The conference did, however, reduce the time needed for parties to register, and it added legal experts to the Party Committee, which rules on the fitness of new parties to enter politics. Opposition groups want the committee to be abolished.

On economic matters, the party approved cutting taxes and customs duties.

Opposition leaders said they were resigned to a Hosni Mubarak candidacy next year. "I doubt he can be stopped," said Sameh Naguib, one of the founders of the 20th March Movement, a coalition of political groups and nongovernmental organizations that called for Mubarak's ouster and open elections. "We are used to disappointment. The difference now is that Mubarak is 76 years old. Something has got to give. The people will not accept a dynasty."

The outcome of the conference reflected Mubarak's rejection of U.S. pressure to democratize, which he has described as interference in internal affairs and damaging to efforts to fight Muslim militants, a policy he says he shares with the Bush administration.

"Looking into the problem of democracy does not come as a result of external pressure," Mohammed Kamal, a member of the ruling party's policy committee, told reporters at the opening of the conference.

In a recent speech to the Egyptian Council for Foreign Affairs, Gamal Mubarak also indicated that U.S. pressure was unwelcome. "Questions have been raised as to whether there is a desire to impose some form of supervision over the Middle East, or even return to a newer version of the colonial region," he said.

The question of Gamal Mubarak's future role, which took on new urgency during a year in which his father underwent back surgery in Germany and appeared infrequently in public, remains unanswered.

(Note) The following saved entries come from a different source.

(** ** Regions *)
Lemma set_region_loop_ok n i b s :
  wf s → 0 <= i + b → i + b + Z.of_nat n <= CAPACITY →
  ∃ s', set_region_loop n i b s = Ok s' ∧ wf s' ∧
        ∀ j, in_range j →
             bit s' j = ((i + b <=? j) && (j <? i + b + Z.of_nat n)) || bit s j.
Proof.
  revert i s. induction n as [|n IH]; intros i s Hs H0 H1; simpl.
  { exists s. split_and!; [done..|]. intros j Hj. case_Z; case_Z; (done || lia). }
  destruct (set_ok s (i + b) Hs) as (s1 & -> & Hs1 & Hb1); [unfold in_range; lia|].
  cbn. destruct (IH (i + 1) s1 Hs1) as (s2 & -> & Hs2 & Hb2); [lia..|].
  exists s2. split_and!; [done..|]. intros j Hj. rewrite Hb2, Hb1 by done.
  repeat case_Z; destruct (bit s j); (done || lia).
Qed.

Lemma clear_region_loop_ok n i b s :
  wf s → 0 <= i + b → i + b + Z.of_nat n <= CAPACITY →
  ∃ s', clear_region_loop n i b s = Ok s' ∧ wf s' ∧
        ∀ j, in_range j →
             bit s' j = negb ((i + b <=? j) && (j <? i + b + Z.of_nat n)) && bit s j.
Proof.
  revert i s. induction n as [|n IH]; intros i s Hs H0 H1; simpl.
  { exists s. split_and!; [done..|]. intros j Hj. case_Z; case_Z; (done || lia). }
  destruct (clear_ok s (i + b) Hs) as (s1 & -> & Hs1 & Hb1); [unfold in_range; lia|].
  cbn. destruct (IH (i + 1) s1 Hs1) as (s2 & -> & Hs2 & Hb2); [lia..|].
  exists s2. split_and!; [done..|]. intros j Hj. rewrite Hb2, Hb1 by done.
  repeat case_Z; destruct (bit s j); (done || lia).
Qed.

(** ** Scans *)

(** [first_index_from b v r]: [r] is the least index of [b, CAPACITY) whose bit is
    [v], or [NOT_FOUND] when there is none. *)
Definition first_index_from (s : list Z) (b : Z) (v : bool) (r : Z) : Prop :=
  (r = NOT_FOUND ∧ ∀ j, b <= j < CAPACITY → bit s j = negb v) ∨
  (b <= r < CAPACITY ∧ bit s r = v ∧ ∀ j, b <= j < r → bit s j = negb v).

Definition last_index_below (s : list Z) (b : Z) (v : bool) (r : Z) : Prop :=
  (r = NOT_FOUND ∧ ∀ j, 0 <= j <= b → bit s j = negb v) ∨
  (0 <= r <= b ∧ bit s r = v ∧ ∀ j, r < j <= b → bit s j = negb v).

Lemma eqb_false_negb a b : Bool.eqb a b = false → a = negb b.
Proof. by destruct a, b. Qed.

Lemma slow_scan_forward_loop_ok n i s v :
  wf s → 0 <= i → CAPACITY - i = Z.of_nat n →
  ∃ r, slow_scan_forward_loop n i s v = Ok r ∧ first_index_from s i v r.
Proof.
  intros Hs. revert i. induction n as [|n IH]; intros i H0 H1; simpl.
  { exists NOT_FOUND. split; [done|]. left. split; [done|]. intros. lia. }
  rewrite test_ok by (done || unfold in_range; lia). cbn.
  destruct (Bool.eqb (bit s i) v) eqn:He.
  { apply Bool.eqb_prop in He. exists i. split; [done|]. right.
    split_and!; [lia|lia|done|]. intros. lia. }
  apply eqb_false_negb in He.
  destruct (IH (i + 1)) as (r & -> & Hr); [lia..|]. exists r. split; [done|].
  destruct Hr as [[-> Hr]|(Hr & Hv & Hb)]; [left|right]; split_and!; try done; try lia;
    intros j Hj; destruct (decide (j = i)) as [->|]; try done;
    (apply Hr || apply Hb); lia.
Qed.
(* ===== verification/RingBuffer.v ===== *)
(** * RingBuffer: the statically allocated double-ended queue

    Models [RingBuffer<TYPE, CAPACITY>] of src/Common/include/common/ring_buffer.hpp:
    every method, over the slots of [Storage].  [rep b xs] is the representation
    invariant: the buffer [b] holds exactly the elements [xs], front first, and no
    live object outside them.  [spec_op] is the bounded-deque specification the class
    comment promises, on plain lists; every method refines it. *)
From S2P Require Import Prelude Storage.
Import Storage.

Module RingBuffer.

Record t (T : Type) := mk {
  buffer_ : list (slot T);
  front_pos_ : Z;
  back_pos_ : Z;
  count_ : Z;
}.
Arguments mk {T} _ _ _ _.
Arguments buffer_ {T} _.
Arguments front_pos_ {T} _.
Arguments back_pos_ {T} _.
Arguments count_ {T} _.

Section Methods.
Context {T : Type} `{EqDecision T} (CAPACITY : Z).
Implicit Types (b : t T) (v : T) (xs : list T).

(** ** CircularIndex *)
Definition incr (value_ : Z) : Z := (value_ + 1) `mod` CAPACITY.

Definition decr (value_ : Z) : Z :=
  if value_ =? 0 then CAPACITY - 1 else Z.rem (value_ - 1) CAPACITY.

Fixpoint advance (n : nat) (cursor : Z) : Z :=
  match n with O => cursor | S n => advance n (incr cursor) end.

Definition index_at b (index : Z) : result Z :=
  assert! (0 <=? index) && (index <=? count_ b);
  mret (advance (Z.to_nat index) (front_pos_ b)).

(** ** Methods *)
Definition init : t T := mk (replicate (Z.to_nat CAPACITY) Raw) 0 0 0.

Definition empty b : bool := count_ b =? 0.
Definition full b : bool := CAPACITY <=? count_ b.
Definition size b : Z := count_ b.
Definition capacity : Z := CAPACITY.

Definition front b : result T :=
  assert! negb (empty b);
  read (buffer_ b) (front_pos_ b).

Definition back b : result T :=
  assert! negb (empty b);
  read (buffer_ b) (back_pos_ b).

Definition at_ b (index : Z) : result T :=
  cursor ← index_at b index;
  read (buffer_ b) cursor.

(** Assignment through the reference [at] returns. *)
Definition at_assign b (index : Z) v : result (t T) :=
  cursor ← index_at b index;
  _ ← read (buffer_ b) cursor;
  buf ← put (buffer_ b) cursor (Live v);
  mret (mk buf (front_pos_ b) (back_pos_ b) (count_ b)).
(** Removing the last element (and hence [pop_back]) only lowers the count: the
    object is never destroyed and stays live in the slot past the end. *)
Theorem pop_back_does_not_destroy {T} `{EqDecision T} (x : t T) xs v cap :
  rep x (xs ++ [v], cap) →
  ∃ x' buf, pop_back x = Ok x' ∧ size x' = size x - 1 ∧ data_ x' = Some buf ∧
            slot_at buf (size x') = Some (Live v).
Proof.
  intros (Hc & Hcap & Hle & Hd). cbn in Hc, Hcap, Hle, Hd.
  rewrite length_app in *. cbn in *. unfold pop_back, remove, size, data.
  destruct (data_ x) as [buf|]; [|lia]. destruct Hd as [Hl Hp]. decide_Z. cbn.
  replace (Z.to_nat (count_ x - 1 - (count_ x - 1))) with O by lia. cbn.
  exists (mk (Some buf) (count_ x - 1) (capacity_ x)), buf. split_and!; [done..|]. cbn.
  rewrite Hp by (rewrite length_app; cbn; lia). unfold nthZ. decide_Z.
  rewrite lookup_app_r by lia. by replace (_ - _)%nat with O by lia.
Qed.

Lemma pop_back_does_not_destroy_witness :
  ∃ x' buf, pop_back (mk (Some [Live 4; Live 5]) 2 2) = Ok x' ∧ size x' = 2 - 1 ∧
            data_ x' = Some buf ∧ slot_at buf (size x') = Some (Live 5).
Proof.
  apply (pop_back_does_not_destroy (mk (Some [Live 4; Live 5]) 2 2) [4] 5 2).
  unfold rep; cbn; split_and!; try lia. intros j Hj. cbn in Hj.
  assert (j = 0 ∨ j = 1) as [-> | ->] by lia; reflexivity.
Defined.

End Vector.
Lemma find_ok limit z bs aligned n :
  inv limit z bs →
  ∃ best, find_loop (fuel_for (heap z)) (heap z) aligned n (head_ z) 0 = Ok best ∧
          found aligned n (head_ z) bs best.
Proof.
  intros [Hh Hok _ _ _ Hne Hseg]. pose proof (seg_size _ _ _ _ _ Hseg Hok).
  destruct (find_loop_ok (fuel_for (heap z)) (heap z) aligned n (head_ z) [] bs 0)
    as (best & E & F); [done..|unfold fuel_for; lia| |].
  { left. split; [done|]. intros l s r (Heq & _). by destruct l. }
  exists best. split; [|done]. by destruct bs.
Qed.

Lemma found_loop_ok fuel h block a0 bs todo b :
  seg h 0 a0 (bs ++ todo) 0 → addrs_ok a0 (bs ++ todo) → 0 < a0 →
  (length todo <= fuel)%nat →
  ∃ b', found_loop fuel h block (first_or 0 (end_addr a0 bs) todo) b = Ok b' ∧
        (b' = true ↔ b = true ∨ ∃ l x r, todo = l ++ x :: r ∧ block = end_addr a0 (bs ++ l)).
Proof.
  intros Hseg Hok Ha. revert fuel bs b Hseg Hok.
  induction todo as [|[s u] todo IH]; intros fuel bs b Hseg Hok Hfuel; simpl first_or.
  { exists b. split; [by destruct fuel|]. split; [by left|].
    intros [?|(l & x & r & Heq & _)]; [done|]. by destruct l. }
  destruct fuel as [|fuel]; [simpl in Hfuel; lia|]. cbn [found_loop].
  pose proof (load_mid _ _ _ _ _ _ _ Hseg Hok Ha) as Hld.
  pose proof (proj1 (addrs_ok_app _ _ _) Hok) as [Hok1 _].
  pose proof (end_addr_ge _ _ Hok1). decide_Z. rewrite Hld. cbn.
  assert (bs ++ (s, u) :: todo = (bs ++ [(s, u)]) ++ todo) as Happ by (by rewrite <-app_assoc).
  replace (end_addr a0 bs + SB + s) with (end_addr a0 (bs ++ [(s, u)]))
    by (by rewrite end_addr_app).
  destruct (IH fuel (bs ++ [(s, u)]) (b || (end_addr a0 bs =? block))) as (b' & -> & Hb');
    [by rewrite <-Happ|by rewrite <-Happ|simpl in Hfuel; lia|].
  exists b'. split; [done|]. rewrite Hb'. rewrite orb_true_iff, Z.eqb_eq. split.
  - intros [[?|<-]|(l & x & r & -> & ->)]; [by left| |]; right.
    + exists [], (s, u), todo. by rewrite app_nil_r.
    + exists ((s, u) :: l), x, r. by rewrite <-app_assoc.
  - intros [?|(l & x & r & Heq & ->)]; [by left; left|].
    destruct l as [|y l]; simplify_eq/=; [left; right; by rewrite app_nil_r|].
    right. exists l, x, r. by rewrite <-app_assoc.
Qed.

(** ** malloc *)
Definition rounded (n : Z) : Z :=
  if n <=? 2 ^ W - 4 then (n + 3) / 4 * 4 else 2 ^ W - 4.

Lemma pow2W_mod4 : 2 ^ W `mod` 4 = 0.
Proof. destruct HW as [-> | ->]; reflexivity. Qed.
Definition assign (f : flag) (data : Z) (b : bool) : Z :=
  match f with
  | Present => set_present data b
  | ReadWrite => set_readwrite data b
  | Supervisor => set_supervisor data b
  | WriteThrough => set_page_write_through data b
  | CacheDisabled => set_page_cache_disabled data b
  | Accessed => set_accessed data b
  | Dirty => set_dirty data b
  | PatBit => set_pat_bit data b
  | Global => set_global data b
  end.

Definition ADDRESS_ZERO_MASK : Z := 0xFFF.

Definition set_address (data address : Z) : Z :=
  let data := uwrap 32 (Z.land data ADDRESS_ZERO_MASK) in
  let field := Z.land address (unot 64 ADDRESS_ZERO_MASK) in
  uwrap 32 (Z.lor data field).

Definition get_address (data : Z) : Z := Z.land data (unot 64 ADDRESS_ZERO_MASK).

(** Page-aligned 32-bit addresses. *)
Definition addressable (a : Z) : Prop := fits 32 a ∧ a `mod` PAGE_SIZE = 0.

#[local] Hint Unfold PRESENT READWRITE SUPERVISOR PWT PCD ACCESSED DIRTY PAT GLOBAL is_present is_readwrite is_supervisor is_page_write_through is_page_cache_disabled is_accessed is_dirty is_pat_bit_set is_global set_present set_readwrite set_supervisor set_page_write_through set_page_cache_disabled set_accessed set_dirty set_pat_bit set_global : page_flags.

Lemma pte32_get_bit : ∀ f d, get f d = Z.testbit d (bit f).
Proof. flag_bits. Qed.

Lemma pte32_assign_bit : ∀ f d b i, 0 <= i → fits 32 d →
  Z.testbit (assign f d b) i = if i =? bit f then b else Z.testbit d i.
Proof. flag_bits. Qed.

Lemma pte32_get_address_bit d i :
  fits 32 d → 0 <= i →
  Z.testbit (get_address d) i = (12 <=? i) && (i <? 52) && Z.testbit d i.
Proof.
  intros Hd Hi. unfold get_address. rewrite Z.land_spec, unot_spec by done.
  change ADDRESS_ZERO_MASK with (Z.ones 12). rewrite Z.testbit_ones by lia.
  destruct (Z.lt_ge_cases i 32); [by decide_Z; case_Z; rewrite ?andb_true_r, ?andb_false_r; decide_Z|].
  rewrite (fits_testbit_high 32 d i) by (done || lia). by rewrite !andb_false_r.
Qed.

The son flatly denies he is in the running to succeed his father. Asked about inheriting power, he answered sharply, saying, "Clearly, we are against it." And while Egypt's past three presidents -- Gamal Abdul Nasser, Anwar Sadat and Mubarak -- came from the ranks of the military, Gamal Mubarak, 41, worked as an investment banker in London and spent several years with Bank of America before setting up his own investment firm, Medinvest Associates.

Nevertheless, during a 2003 trip to the United States, he met with Vice President Cheney, national security adviser Condoleezza Rice, Secretary of State Colin L. Powell and Defense Secretary Donald H. Rumsfeld. A recent cabinet shuffle put several of his associates into office and gave rise to theories that Gamal Mubarak is, in effect, serving as his father's vice president.

The newcomers are young and Western-oriented. One, Mahmoud Mohieddin, 39, studied in Britain and heads a new Investment Ministry. Another, Rachid Mohammed Rachid, 49, studied management at Stanford, MIT and Harvard.

At this week's party conference, Gamal Mubarak served as master of ceremonies. On Tuesday, he laid out the conference agenda in a 40-minute speech. State television, which broadcast several sessions, repeatedly trained cameras on him as he sat in the audience leafing through papers.

Naguib, the 20th March Movement founder, said Egypt's various coalitions will hold demonstrations and petition drives to derail Hosni Mubarak's continuation in power.

The Muslim Brotherhood, which is banned from politics but regarded as the country's most influential opposition organization, has joined in the calls for reform.

"We are willing to help push the wheel of reform," said Mohammed Mahdi Akef, the group's leader. "In this dictatorship, there can be no change unless the regime wants it."

Even legal parties that hold seats in parliament are chafing under the domination of Mubarak and the National Democratic Party. "Reform won't happen now, but that doesn't mean we stop trying," said Rifat Said, who heads the leftist Tagammu party. "We have no weapons, so we have to move slowly."

Complaints led to changes on a billboard in Cairo that showed the president's son, Gamal Mubarak, with an Olympic gold medalist. Gamal Mubarak speaks at this week's convention of Egypt's ruling National Democratic Party in Cairo.